Records from a data collection

Segment Open

(** The calls that quota and policy apply to. *)
Definition metered (tool arg0 : Z) : bool :=
  negb (tool =? TOOL_QUOTA) && negb (tool =? TOOL_POLICY) && negb (tool =? TOOL_FLEET)
  && negb (tool =? TOOL_REMOTE) && negb (tool =? TOOL_MESH) && negb (console_quick tool arg0).

(** The calls whose result is recorded. *)
Definition audited (tool arg0 rc : Z) : bool :=
  negb ((tool =? TOOL_INPUT) && (rc =? 0)) && negb (console_quick tool arg0)
  && negb (tool =? TOOL_AUDIT) && negb (tool =? TOOL_NAMESPACE) && negb (tool =? TOOL_QUOTA)
  && negb (tool =? TOOL_FLEET) && negb (tool =? TOOL_POLICY) && negb (tool =? TOOL_REMOTE)
  && negb (tool =? TOOL_MESH).

Definition logged (i tool rc : Z) : M kstate Z := tool_audit_log i tool rc ;; ret rc.

Definition tool_dispatch (a : option Z) (tool arg0 arg1 arg2 : Z) : M kstate Z :=
  match a with
  | None => ret EPERM
  | Some i =>
      let! rc := if metered tool arg0 then gets (λ s, quota_tool_allow (kquota s) (aid i s)) else ret 0 in
      if negb (rc =? 0) then logged i tool rc
      else
        let! rc := if metered tool arg0 then gets (λ s, policy_tool_allow tool (kpolicy s)) else ret 0 in
        if negb (rc =? 0) then logged i tool rc
        else
          match find (λ e, te_tool e =? tool) tool_table with
          | None => logged i tool EINVAL
          | Some e =>
              let! ok := gets (λ s, agent_has_cap s (Some i) (te_cap e)) in
              if negb ok then logged i tool EPERM
              else
                let! rc := match te_check e with
                           | Some check => check i arg0 arg1 arg2
                           | None => ret 0
                           end in
                if negb (rc =? 0) then logged i tool rc
                else
                  let! rc := te_run e i arg0 arg1 arg2 in
                  (if audited tool arg0 rc then tool_audit_log i tool rc else ret tt) ;;
                  (if metered tool arg0
                   then modify (λ s, with_quota (quota_tool_charge (aid i s) (kquota s)) s)
                   else ret tt) ;;
                  ret rc
          end
  end.

Definition agent_tool (tool arg0 arg1 arg2 : Z) : M kstate Z :=
  let! cur := gets (agent_current hart) in
  match cur with
  | None => ret EPERM
  | Some _ =>
      agent_set_phase hart AGENT_PHASE_TOOL ;;
      let! rc := tool_dispatch cur tool arg0 arg1 arg2 in
      agent_set_phase hart AGENT_PHASE_IDLE ;;
      ret rc
  end.

End tool.

(** ** Lemmas *)

Lemma append_chars_app cap buf cs l : append_chars cap buf cs = Some l → l = buf ++ cs.
Proof.
  revert buf; induction cs as [|c cs IH]; intros buf; cbn [append_chars]; [intros [= <-]; by rewrite app_nil_r|].
  case_test; [done|]. intros E. rewrite (IH _ E), <- app_assoc. done.
Qed.

Lemma append_int_app buf cap val l :
  append_int buf cap val = Some l → ∃ cs, l = buf ++ cs ∧ bytes_ok cs.
Proof.
  unfold append_int. intros E. apply bind_Some in E as (b & E1 & E2). apply append_chars_app in E2.
  assert (bytes_ok (if u32 (if val <? 0 then - val else val) =? 0 then [chr "0"]
                    else rev (take 12 (digits_rev dec_fuel (u32 (if val <? 0 then - val else val)))))) as Hd.
  { case_test; [solve_bytes|]. apply Forall_rev, Forall_take. eapply Forall_impl; [apply digits_rev_digits|].
    intros c Hc. apply is_digit_cstr in Hc. unfold byte_ok. lia. }
  destruct (val <? 0).
  - apply append_chars_app in E1. subst b. eexists. rewrite <- app_assoc in E2. split; [exact E2|].
    apply Forall_app_2; [solve_bytes|done].
  - injection E1 as <-. by eexists.
Qed.

Lemma audit_line_bytes tool rc l : audit_line tool rc = Some l → bytes_ok l ∧ 0 < zlen l.
Proof.
  unfold audit_line. intros E. apply bind_Some in E as (l1 & E1 & E). apply bind_Some in E as (l2 & E2 & [= <-]).
  apply append_int_app in E1 as (c1 & -> & H1). apply append_int_app in E2 as (c2 & -> & H2). split.
  - repeat apply Forall_app_2; try done; solve_bytes.
  - rewrite zlen_app. pose proof (zlen_nonneg ((str "tool=" ++ c1) ++ str " rc=")).
    rewrite zlen_app. pose proof (zlen_nonneg c2). change (zlen [10]) with 1. lia.
Qed.

(** An integer takes at most eleven characters, so the line fits its 32 bytes. *)
Lemma append_int_short buf cap val l : append_int buf cap val = Some l → zlen l ≤ zlen buf + 11.
Proof.
  unfold append_int. set (n := u32 _). pose proof (u32_range (if val <? 0 then - val else val)) as Hn. fold n in Hn.
  intros E. apply bind_Some in E as (b & E1 & E2). apply append_chars_app in E2. subst l. rewrite zlen_app.
  assert (zlen (if n =? 0 then [chr "0"] else rev (take 12 (digits_rev dec_fuel n))) ≤ 10) as Hd.
  { case_test; [done|]. unfold zlen. rewrite length_rev, length_take.
    pose proof (digits_rev_length dec_fuel n 10 ltac:(unfold dec_fuel; lia) ltac:(lia)). lia. }
  destruct (val <? 0); [apply append_chars_app in E1; subst b; rewrite zlen_app; change (zlen [chr "-"]) with 1|
                        injection E1 as <-]; lia.
Qed.

Lemma audit_line_short tool rc l : audit_line tool rc = Some l → zlen l ≤ 32.
Proof.
  unfold audit_line. intros E. apply bind_Some in E as (l1 & E1 & E). apply bind_Some in E as (l2 & E2 & [= <-]).
  apply append_int_short in E1, E2. rewrite zlen_app in *. change (zlen [10]) with 1.
  change (zlen (str " rc=")) with 4 in E2. change (zlen (str "tool=")) with 5 in E1. lia.
Qed.

(** A file operation that terminates and changes at most one file. *)
Definition only_log (a : Z) (fs fs' : ramfs) : Prop :=
  ramfs_wf fs' ∧ ∀ q, q ≠ log_path a → fs_get fs' q = fs_get fs q.

Lemma only_log_trans a f1 f2 f3 : only_log a f1 f2 → only_log a f2 f3 → only_log a f1 f3.
Proof. intros [_ H1] [H2 H3]. split; [done|]. intros q Hq. by rewrite H3, H1. Qed.

(** An audit record changes only the agent's own log. *)
Lemma audit_log_frame a tool rc fs :
  ramfs_wf fs → 0 ≤ a < 100000000 → ∃ fs', audit_log (Some a) tool rc fs = Ret (tt, fs') ∧ only_log a fs fs'.
Proof.
  intros Hf Ha. unfold audit_log. destruct (audit_line tool rc) as [line|] eqn:El; [|by exists fs].
  destruct (audit_line_bytes _ _ _ El) as [Hb Hz]. pose proof (audit_line_short _ _ _ El).
  assert (∀ f : ramfs, ramfs_wf f → ∃ rc f', audit_write (Some a) line (zlen line) f = Ret (rc, f') ∧ only_log a f f') as Hwr.
  { intros f Hwf. destruct (audit_write_spec f a line Hwf) as (rc1 & f' & E & H1 & H2 & _); [done|done|lia|]. exists rc1, f'. by split. }
  destruct (Hwr fs Hf) as (rc1 & f1 & E1 & H1). rewrite (bind_ret _ _ _ _ _ E1). destruct (rc1 =? ENOSPC); [|by exists f1].
  destruct (audit_compact_frame f1 a 8 (proj1 H1) Ha) as (rc2 & f2 & E2 & H2). destruct (Hwr f2 (proj1 H2)) as (rc3 & f3 & E3 & H3).
  rewrite (bind_ret _ _ _ _ _ E2), (bind_ret _ _ _ _ _ E3). exists f3. split; [done|]. eauto using only_log_trans.
Qed.

Section proofs.
Context {D : Type} `{BlockDevice D} `{!Devices D} {L : Layout} (hart : Z).
Abbreviation kstate := (kstate D).
Implicit Types s : kstate.

Lemma fs_op_ret {A} s i a (m : option Z → M ramfs A) x f :
  id (agent_at s i) = a → m (Some a) (kfs s) = Ret (x, f) → fs_op i m s = Ret (x, with_fs f s).
Proof. intros <- E. unfold fs_op. rewrite bind_gets. unfold onfs, zoom, aid. by rewrite E. Qed.

(** An audit record changes only the agent's own log. *)
Lemma tool_audit_log_frame s i tool rc :
  kernel_wf s → ramfs_wf (kfs s) → 0 ≤ i < MAX_AGENTS →
  ∃ f, tool_audit_log i tool rc s = Ret (tt, with_fs f s) ∧ only_log i (kfs s) f.
Proof.
  intros Hw Hf Hi. destruct (audit_log_frame i tool rc (kfs s) Hf) as (f & E & Hl); [unfold MAX_AGENTS in Hi; lia|].
  exists f. split; [|done]. apply (fs_op_ret s i i); [exact (kw_id s Hw i Hi)|exact E].
Qed.

(** ** Dispatch *)

(** The first refusal on the way to a tool, 0 when there is none. *)
Definition gate (s : kstate) (i tool arg0 : Z) : Z :=
  if metered tool arg0 && (QUOTA_TOOL_MAX <=? quota_tool_used (kquota s) (Some i)) then ENOSPC
  else if metered tool arg0 && deny_has (kpolicy s) tool then EPERM
  else match find (λ e, te_tool e =? tool) (tool_table hart) with
       | None => EINVAL
       | Some e => if has (te_cap e) (caps (agent_at s i)) then 0 else EPERM
       end.

Lemma metered_not_exempt tool arg0 : metered tool arg0 = true → policy_exempt tool = false.
Proof.
  unfold metered, policy_exempt. intros Hm. bprop. rewrite !orb_false_iff, !Z.eqb_neq. done.
Qed.

Lemma logged_frame s i tool rc :
  kernel_wf s → ramfs_wf (kfs s) → 0 ≤ i < MAX_AGENTS →
  ∃ f, logged i tool rc s = Ret (rc, with_fs f s) ∧ only_log i (kfs s) f.
Proof.
  intros Hw Hf Hi. destruct (tool_audit_log_frame s i tool rc Hw Hf Hi) as (f & E & Hl).
  exists f. split; [|done]. unfold logged. by rewrite (bind_ret _ _ _ _ _ E).
Qed.

(** Dispatch up to the tool's own check. *)
Lemma dispatch_gate s i tool a0 a1 a2 :
  kernel_wf s → 0 ≤ i < MAX_AGENTS →
  tool_dispatch hart (Some i) tool a0 a1 a2 s
  = if negb (gate s i tool a0 =? 0) then logged i tool (gate s i tool a0) s
    else match find (λ e, te_tool e =? tool) (tool_table hart) with
         | None => logged i tool EINVAL s
         | Some e =>
             (let! rc := match te_check e with Some check => check i a0 a1 a2 | None => ret 0 end in
              if negb (rc =? 0) then logged i tool rc
              else
                let! rc := te_run e i a0 a1 a2 in
                (if audited tool a0 rc then tool_audit_log i tool rc else ret tt) ;;
                (if metered tool a0
                 then modify (λ s, with_quota (quota_tool_charge (aid i s) (kquota s)) s)
                 else ret tt) ;;
                ret rc) s
         end.
Proof.
  intros Hw Hi. unfold tool_dispatch, gate.
  assert ((if metered tool a0 then gets (λ s, quota_tool_allow (kquota s) (aid i s)) else ret 0) s
          = Ret (if metered tool a0 && (QUOTA_TOOL_MAX <=? quota_tool_used (kquota s) (Some i)) then ENOSPC else 0, s)) as E1.
  { destruct (metered tool a0); [|done]. unfold gets, aid. rewrite (kw_id s Hw i Hi). done. }
  rewrite (bind_ret _ _ _ _ _ E1). destruct (metered tool a0 && (QUOTA_TOOL_MAX <=? _)); [done|]. cbn [Z.eqb negb].
  assert ((if metered tool a0 then gets (λ s, policy_tool_allow tool (kpolicy s)) else ret 0) s
          = Ret (if metered tool a0 && deny_has (kpolicy s) tool then EPERM else 0, s)) as E2.
  { destruct (metered tool a0) eqn:Em; [|done]. unfold gets, policy_tool_allow. by rewrite (metered_not_exempt _ _ Em). }
  rewrite (bind_ret _ _ _ _ _ E2). destruct (metered tool a0 && deny_has (kpolicy s) tool); [done|]. cbn [Z.eqb negb].
  destruct (find _ (tool_table hart)) as [e|]; [|done].
  rewrite bind_gets. unfold agent_has_cap. by destruct (has (te_cap e) (caps (agent_at s i))).
Qed.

Segment Closed

What you are asked to do: Check which lines of the entries hold the word "hart", then please give only how many there are.

Answer for the task: 8